**Task brief**
Below are the entries; return exactly the line with "ex_discover2 ex_state1 with" and every later line, without anything else.

**Task input**
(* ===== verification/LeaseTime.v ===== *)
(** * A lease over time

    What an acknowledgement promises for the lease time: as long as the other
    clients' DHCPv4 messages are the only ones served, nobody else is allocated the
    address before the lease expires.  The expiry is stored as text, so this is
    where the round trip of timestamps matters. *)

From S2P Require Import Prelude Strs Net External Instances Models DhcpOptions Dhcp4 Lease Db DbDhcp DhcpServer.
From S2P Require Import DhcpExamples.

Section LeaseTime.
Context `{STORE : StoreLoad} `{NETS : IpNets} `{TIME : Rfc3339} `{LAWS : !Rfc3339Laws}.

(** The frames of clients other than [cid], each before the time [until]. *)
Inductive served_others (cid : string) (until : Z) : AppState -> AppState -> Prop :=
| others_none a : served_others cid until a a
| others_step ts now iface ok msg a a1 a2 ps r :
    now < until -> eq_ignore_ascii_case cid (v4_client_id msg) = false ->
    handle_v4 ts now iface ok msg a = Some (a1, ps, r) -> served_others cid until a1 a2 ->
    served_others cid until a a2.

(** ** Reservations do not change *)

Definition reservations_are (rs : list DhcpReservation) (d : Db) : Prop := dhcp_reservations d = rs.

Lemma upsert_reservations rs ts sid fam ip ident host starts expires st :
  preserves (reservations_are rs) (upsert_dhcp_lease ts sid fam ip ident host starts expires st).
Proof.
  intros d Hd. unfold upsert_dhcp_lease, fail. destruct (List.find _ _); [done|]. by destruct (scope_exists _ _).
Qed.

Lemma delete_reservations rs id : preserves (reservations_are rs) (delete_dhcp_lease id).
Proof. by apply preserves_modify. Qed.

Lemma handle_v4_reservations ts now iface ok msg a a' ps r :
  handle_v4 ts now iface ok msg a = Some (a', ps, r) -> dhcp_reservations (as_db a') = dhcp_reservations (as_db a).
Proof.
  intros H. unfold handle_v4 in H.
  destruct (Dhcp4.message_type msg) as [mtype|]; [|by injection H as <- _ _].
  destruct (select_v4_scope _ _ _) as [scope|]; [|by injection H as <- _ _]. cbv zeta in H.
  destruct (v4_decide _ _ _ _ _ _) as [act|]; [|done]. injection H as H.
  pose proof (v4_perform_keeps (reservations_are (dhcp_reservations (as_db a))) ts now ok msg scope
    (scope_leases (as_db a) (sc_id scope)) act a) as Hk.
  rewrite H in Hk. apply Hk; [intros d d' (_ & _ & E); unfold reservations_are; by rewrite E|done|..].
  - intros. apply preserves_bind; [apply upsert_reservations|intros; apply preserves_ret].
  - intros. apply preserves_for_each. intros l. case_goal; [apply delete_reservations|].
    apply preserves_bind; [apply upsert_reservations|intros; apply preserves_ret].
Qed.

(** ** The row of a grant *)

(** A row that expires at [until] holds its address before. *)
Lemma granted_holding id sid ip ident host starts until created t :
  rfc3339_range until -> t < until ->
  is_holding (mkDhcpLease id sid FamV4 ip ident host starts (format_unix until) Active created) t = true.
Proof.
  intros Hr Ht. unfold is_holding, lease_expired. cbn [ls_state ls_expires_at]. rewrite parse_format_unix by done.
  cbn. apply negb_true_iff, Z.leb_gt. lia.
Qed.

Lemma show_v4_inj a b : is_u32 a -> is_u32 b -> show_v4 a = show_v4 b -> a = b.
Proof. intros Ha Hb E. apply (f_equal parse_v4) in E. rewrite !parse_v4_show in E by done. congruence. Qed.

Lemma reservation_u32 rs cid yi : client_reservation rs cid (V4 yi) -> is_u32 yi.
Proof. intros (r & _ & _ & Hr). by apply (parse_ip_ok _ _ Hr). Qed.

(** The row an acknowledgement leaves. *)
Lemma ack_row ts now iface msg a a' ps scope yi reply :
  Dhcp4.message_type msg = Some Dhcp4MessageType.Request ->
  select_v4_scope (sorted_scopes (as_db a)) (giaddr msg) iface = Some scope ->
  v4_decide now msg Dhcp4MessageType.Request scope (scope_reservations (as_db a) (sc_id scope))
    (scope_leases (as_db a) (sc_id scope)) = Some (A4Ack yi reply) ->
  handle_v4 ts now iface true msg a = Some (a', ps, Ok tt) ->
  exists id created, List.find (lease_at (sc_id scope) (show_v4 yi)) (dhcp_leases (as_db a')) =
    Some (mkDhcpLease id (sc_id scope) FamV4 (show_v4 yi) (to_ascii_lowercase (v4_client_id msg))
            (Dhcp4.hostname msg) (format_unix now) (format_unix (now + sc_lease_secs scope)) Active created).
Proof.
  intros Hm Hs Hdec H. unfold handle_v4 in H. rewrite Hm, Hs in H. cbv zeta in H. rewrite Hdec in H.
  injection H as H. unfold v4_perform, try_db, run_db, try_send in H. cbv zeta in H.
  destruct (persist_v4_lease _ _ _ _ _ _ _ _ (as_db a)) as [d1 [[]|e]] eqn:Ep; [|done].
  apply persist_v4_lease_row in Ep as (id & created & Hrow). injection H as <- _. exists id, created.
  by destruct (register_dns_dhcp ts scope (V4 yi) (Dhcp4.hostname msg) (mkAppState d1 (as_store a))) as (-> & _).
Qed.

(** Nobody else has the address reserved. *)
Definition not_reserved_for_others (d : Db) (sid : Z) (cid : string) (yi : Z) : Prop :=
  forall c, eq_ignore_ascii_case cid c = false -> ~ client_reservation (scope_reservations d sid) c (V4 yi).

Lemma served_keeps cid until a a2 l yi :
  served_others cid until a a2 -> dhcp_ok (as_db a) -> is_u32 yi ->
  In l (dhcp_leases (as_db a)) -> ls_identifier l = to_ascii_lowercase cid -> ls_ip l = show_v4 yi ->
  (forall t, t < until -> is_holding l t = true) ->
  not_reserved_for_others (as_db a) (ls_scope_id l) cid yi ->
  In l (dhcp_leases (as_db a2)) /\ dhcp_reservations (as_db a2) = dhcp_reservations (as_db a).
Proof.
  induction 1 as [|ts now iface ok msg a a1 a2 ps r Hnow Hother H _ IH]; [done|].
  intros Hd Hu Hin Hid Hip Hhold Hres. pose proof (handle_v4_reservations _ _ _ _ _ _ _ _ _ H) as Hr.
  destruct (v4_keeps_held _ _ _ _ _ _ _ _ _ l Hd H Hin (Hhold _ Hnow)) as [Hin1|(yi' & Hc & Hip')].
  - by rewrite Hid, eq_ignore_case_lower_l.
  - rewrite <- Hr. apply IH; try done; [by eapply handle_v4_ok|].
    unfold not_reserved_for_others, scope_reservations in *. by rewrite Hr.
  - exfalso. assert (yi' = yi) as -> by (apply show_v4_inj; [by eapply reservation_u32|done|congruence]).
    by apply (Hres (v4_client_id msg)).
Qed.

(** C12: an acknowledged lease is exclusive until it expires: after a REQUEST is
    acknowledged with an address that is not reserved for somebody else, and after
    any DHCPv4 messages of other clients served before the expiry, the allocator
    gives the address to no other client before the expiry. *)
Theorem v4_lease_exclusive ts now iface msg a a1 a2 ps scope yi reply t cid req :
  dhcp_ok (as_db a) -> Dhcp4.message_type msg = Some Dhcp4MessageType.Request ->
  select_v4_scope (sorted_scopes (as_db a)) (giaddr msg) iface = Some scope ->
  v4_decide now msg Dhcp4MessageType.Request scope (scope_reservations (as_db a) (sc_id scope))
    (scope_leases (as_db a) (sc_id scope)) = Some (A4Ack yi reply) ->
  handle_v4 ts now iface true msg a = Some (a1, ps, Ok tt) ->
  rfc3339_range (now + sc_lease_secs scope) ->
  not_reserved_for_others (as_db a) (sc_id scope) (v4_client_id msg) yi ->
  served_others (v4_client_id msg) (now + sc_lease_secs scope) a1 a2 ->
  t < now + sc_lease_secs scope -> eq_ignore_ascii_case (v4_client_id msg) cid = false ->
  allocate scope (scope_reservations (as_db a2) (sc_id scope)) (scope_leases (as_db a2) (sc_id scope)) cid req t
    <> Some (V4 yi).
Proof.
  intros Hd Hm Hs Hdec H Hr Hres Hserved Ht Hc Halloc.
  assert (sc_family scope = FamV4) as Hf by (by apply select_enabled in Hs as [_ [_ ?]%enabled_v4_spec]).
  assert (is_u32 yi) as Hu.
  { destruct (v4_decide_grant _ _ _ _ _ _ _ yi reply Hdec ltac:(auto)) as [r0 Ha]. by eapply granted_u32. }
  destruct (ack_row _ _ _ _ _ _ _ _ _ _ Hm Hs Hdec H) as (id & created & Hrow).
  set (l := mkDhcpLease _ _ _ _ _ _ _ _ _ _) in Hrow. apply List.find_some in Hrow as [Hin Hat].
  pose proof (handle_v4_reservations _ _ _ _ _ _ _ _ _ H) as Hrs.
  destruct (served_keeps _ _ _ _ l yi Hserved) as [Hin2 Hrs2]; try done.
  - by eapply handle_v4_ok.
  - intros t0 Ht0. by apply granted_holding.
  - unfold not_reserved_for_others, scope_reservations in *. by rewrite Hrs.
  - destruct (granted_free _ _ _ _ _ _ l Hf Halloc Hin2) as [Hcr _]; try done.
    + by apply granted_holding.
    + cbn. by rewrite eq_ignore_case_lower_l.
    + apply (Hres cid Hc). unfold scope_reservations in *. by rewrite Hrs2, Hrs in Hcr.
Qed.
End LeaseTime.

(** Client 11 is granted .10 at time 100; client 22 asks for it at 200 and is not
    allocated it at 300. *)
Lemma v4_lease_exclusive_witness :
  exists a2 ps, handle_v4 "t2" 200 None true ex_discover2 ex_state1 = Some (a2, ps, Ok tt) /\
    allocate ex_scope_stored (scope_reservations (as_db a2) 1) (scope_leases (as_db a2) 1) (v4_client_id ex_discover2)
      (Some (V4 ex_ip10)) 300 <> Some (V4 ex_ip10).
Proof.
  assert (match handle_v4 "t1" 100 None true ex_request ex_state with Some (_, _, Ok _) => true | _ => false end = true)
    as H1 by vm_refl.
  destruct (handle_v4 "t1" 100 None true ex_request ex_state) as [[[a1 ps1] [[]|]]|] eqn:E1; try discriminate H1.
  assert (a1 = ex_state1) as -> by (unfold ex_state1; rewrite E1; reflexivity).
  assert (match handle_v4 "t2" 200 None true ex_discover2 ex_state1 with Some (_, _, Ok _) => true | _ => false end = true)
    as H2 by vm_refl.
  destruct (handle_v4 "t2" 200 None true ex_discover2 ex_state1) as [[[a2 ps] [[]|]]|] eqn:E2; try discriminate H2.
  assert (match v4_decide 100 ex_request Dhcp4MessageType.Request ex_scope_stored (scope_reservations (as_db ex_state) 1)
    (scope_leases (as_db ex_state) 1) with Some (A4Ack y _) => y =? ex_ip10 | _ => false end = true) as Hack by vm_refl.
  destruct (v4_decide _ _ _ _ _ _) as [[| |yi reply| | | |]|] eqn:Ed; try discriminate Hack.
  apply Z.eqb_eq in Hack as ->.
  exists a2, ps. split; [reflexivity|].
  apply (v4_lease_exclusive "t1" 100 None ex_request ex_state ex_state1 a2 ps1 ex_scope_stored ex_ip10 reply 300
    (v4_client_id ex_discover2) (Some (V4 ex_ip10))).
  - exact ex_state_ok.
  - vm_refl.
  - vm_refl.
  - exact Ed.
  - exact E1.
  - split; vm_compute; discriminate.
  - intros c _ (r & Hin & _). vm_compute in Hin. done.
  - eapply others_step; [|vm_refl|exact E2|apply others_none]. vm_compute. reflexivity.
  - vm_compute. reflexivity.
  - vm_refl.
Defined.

**Output**
  assert (match handle_v4 "t2" 200 None true ex_discover2 ex_state1 with Some (_, _, Ok _) => true | _ => false end = true)
    as H2 by vm_refl.
  destruct (handle_v4 "t2" 200 None true ex_discover2 ex_state1) as [[[a2 ps] [[]|]]|] eqn:E2; try discriminate H2.
  assert (match v4_decide 100 ex_request Dhcp4MessageType.Request ex_scope_stored (scope_reservations (as_db ex_state) 1)
    (scope_leases (as_db ex_state) 1) with Some (A4Ack y _) => y =? ex_ip10 | _ => false end = true) as Hack by vm_refl.
  destruct (v4_decide _ _ _ _ _ _) as [[| |yi reply| | | |]|] eqn:Ed; try discriminate Hack.
  apply Z.eqb_eq in Hack as ->.
  exists a2, ps. split; [reflexivity|].
  apply (v4_lease_exclusive "t1" 100 None ex_request ex_state ex_state1 a2 ps1 ex_scope_stored ex_ip10 reply 300
    (v4_client_id ex_discover2) (Some (V4 ex_ip10))).
  - exact ex_state_ok.
  - vm_refl.
  - vm_refl.
  - exact Ed.
  - exact E1.
  - split; vm_compute; discriminate.
  - intros c _ (r & Hin & _). vm_compute in Hin. done.
  - eapply others_step; [|vm_refl|exact E2|apply others_none]. vm_compute. reflexivity.
  - vm_compute. reflexivity.
  - vm_refl.
Defined.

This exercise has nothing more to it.